(Bloomberg) -- Some of Carvana Co.’s largest creditors including Apollo Global Management Inc. and Pacific Investment Management Co. have signed a pact that binds them to act together in negotiations with the company, a move meant to prevent the kind of nasty creditor fights that have complicated other debt restructurings in recent years.

A group of funds holding around $4 billion of Carvana’s unsecured debt, or around 70% of the total outstanding, have signed the cooperation agreement, which will last a minimum of three months, according to people with knowledge of the matter who asked not to be named because they were not authorized to speak publicly.

The agreement aims to prevent the kind of splintering among lenders that troubled companies such as Envision Healthcare Corp. have used in recent years to secure more favorable terms in complex debt deals. Such infighting is partly an outcome of an era of easy money that’s weakened lender protections and left creditors with few options but to turn against each other for a better spot in the repayment line.

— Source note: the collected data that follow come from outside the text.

Lemma trimStart_length (s : string) : String.length (trimStart s) <= String.length s.
Proof.
  induction s as [|c s IH]; [reflexivity|]; cbn [trimStart].
  destruct (is_space c); cbn [String.length]; lia.
Qed.

Lemma trimEnd_length (s : string) : String.length (trimEnd s) <= String.length s.
Proof.
  induction s as [|c s IH]; [reflexivity|]; cbn [trimEnd].
  destruct (trimEnd s); [destruct (is_space c)|]; cbn [String.length] in *; lia.
Qed.

Lemma trimStart_first (s : string) (c : ascii) :
  first_char (trimStart s) = Some c -> is_space c = false.
Proof.
  induction s as [|d s IH]; [discriminate|]; cbn [trimStart].
  destruct (is_space d) eqn:E; [exact IH|]; cbn; intros H; now inversion H; subst.
Qed.

Lemma trimEnd_first (s : string) (c : ascii) :
  first_char (trimEnd s) = Some c -> first_char s = Some c.
Proof.
  destruct s as [|d s]; [discriminate|]; cbn [trimEnd].
  destruct (trimEnd s); [destruct (is_space d)|]; cbn; congruence.
Qed.

Lemma trimEnd_last (s : string) (c : ascii) :
  last_char (trimEnd s) = Some c -> is_space c = false.
Proof.
  induction s as [|d s IH]; [discriminate|]; cbn [trimEnd].
  destruct (trimEnd s) as [|e t] eqn:E.
  - destruct (is_space d) eqn:Ed; cbn; [discriminate|].
    intros H; now inversion H; subst.
  - exact IH.
Qed.

Lemma trim_trimmed (s : string) : trimmed (trim s).
Proof.
  unfold trimmed, trim; split; intros c H.
  - apply trimEnd_first in H; now apply trimStart_first in H.
  - now apply trimEnd_last in H.
Qed.

End TrimFacts.

Lemma name_class (c : ascii) :
  class_match true [("A", "Z"); ("a", "z"); (" ", " ")]%char c = name_char c.
Proof. destruct c as [[] [] [] [] [] [] [] []]; reflexivity. Qed.

Lemma all_chars_ext (p q : ascii -> bool) (s : string) :
  (forall c, p c = q c) -> all_chars p s = all_chars q s.
Proof.
  intros H; induction s as [|c s IH]; [reflexivity|]; cbn [all_chars].
  now rewrite H, IH.
Qed.

(** What group 1 of a match of the name pattern holds. *)
Lemma re_my_name_group (message : string) (m : result) :
  exec true re_my_name message = Some m ->
  1 <= String.length (group 1 m) <= 40 /\ all_chars name_char (group 1 m) = true.
Proof.
  intros H; apply exec_from_here in H as (s0 & H).
  unfold match_here, re_my_name in H; rewrite rx_cat in H.
  apply rx_from_cont in H as (s1 & c1 & H); rewrite rx_group in H.
  change (rx true (Rep (Class [("A", "Z"); ("a", "z"); (" ", " ")]%char) 1 40))
    with (rep_min (rx true (Class [("A", "Z"); ("a", "z"); (" ", " ")]%char)) 1 39) in H.
  apply rep_min_class in H as (pre & s2 & -> & Hlen & Hall & H).
  inversion H; subst m; cbn [group snd capture Nat.eqb].
  rewrite consumed_app; split; [lia|].
  now rewrite <- (all_chars_ext _ _ pre name_class).
Qed.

Read more: Credit-Market Clashes Are Getting Uglier, Dirtier, More Common

BlackRock Inc., Ares Management Corp. and Knighthead Capital Management are also part of the group, which is being advised by White & Case LLP and PJT Partners Inc. and includes fewer than ten lenders in total, according to one of the people. 

Representatives for each of the lenders and Carvana didn’t immediately comment.

The aim of the group is to present a united front in negotiations around new financing or a debt restructuring for Carvana, a one-time hedge fund darling that has seen its stock plunge 97% this year because of investor concerns over its long-term prospects.

The company’s bonds have been languishing below 50 cents on the dollar, indicating that investors believe the company is at a high probability of default. Bonds held by the group will trade separately from those held by the non-participating creditors and any new buyers will be bound by the terms of the cooperation agreement, one of the people said.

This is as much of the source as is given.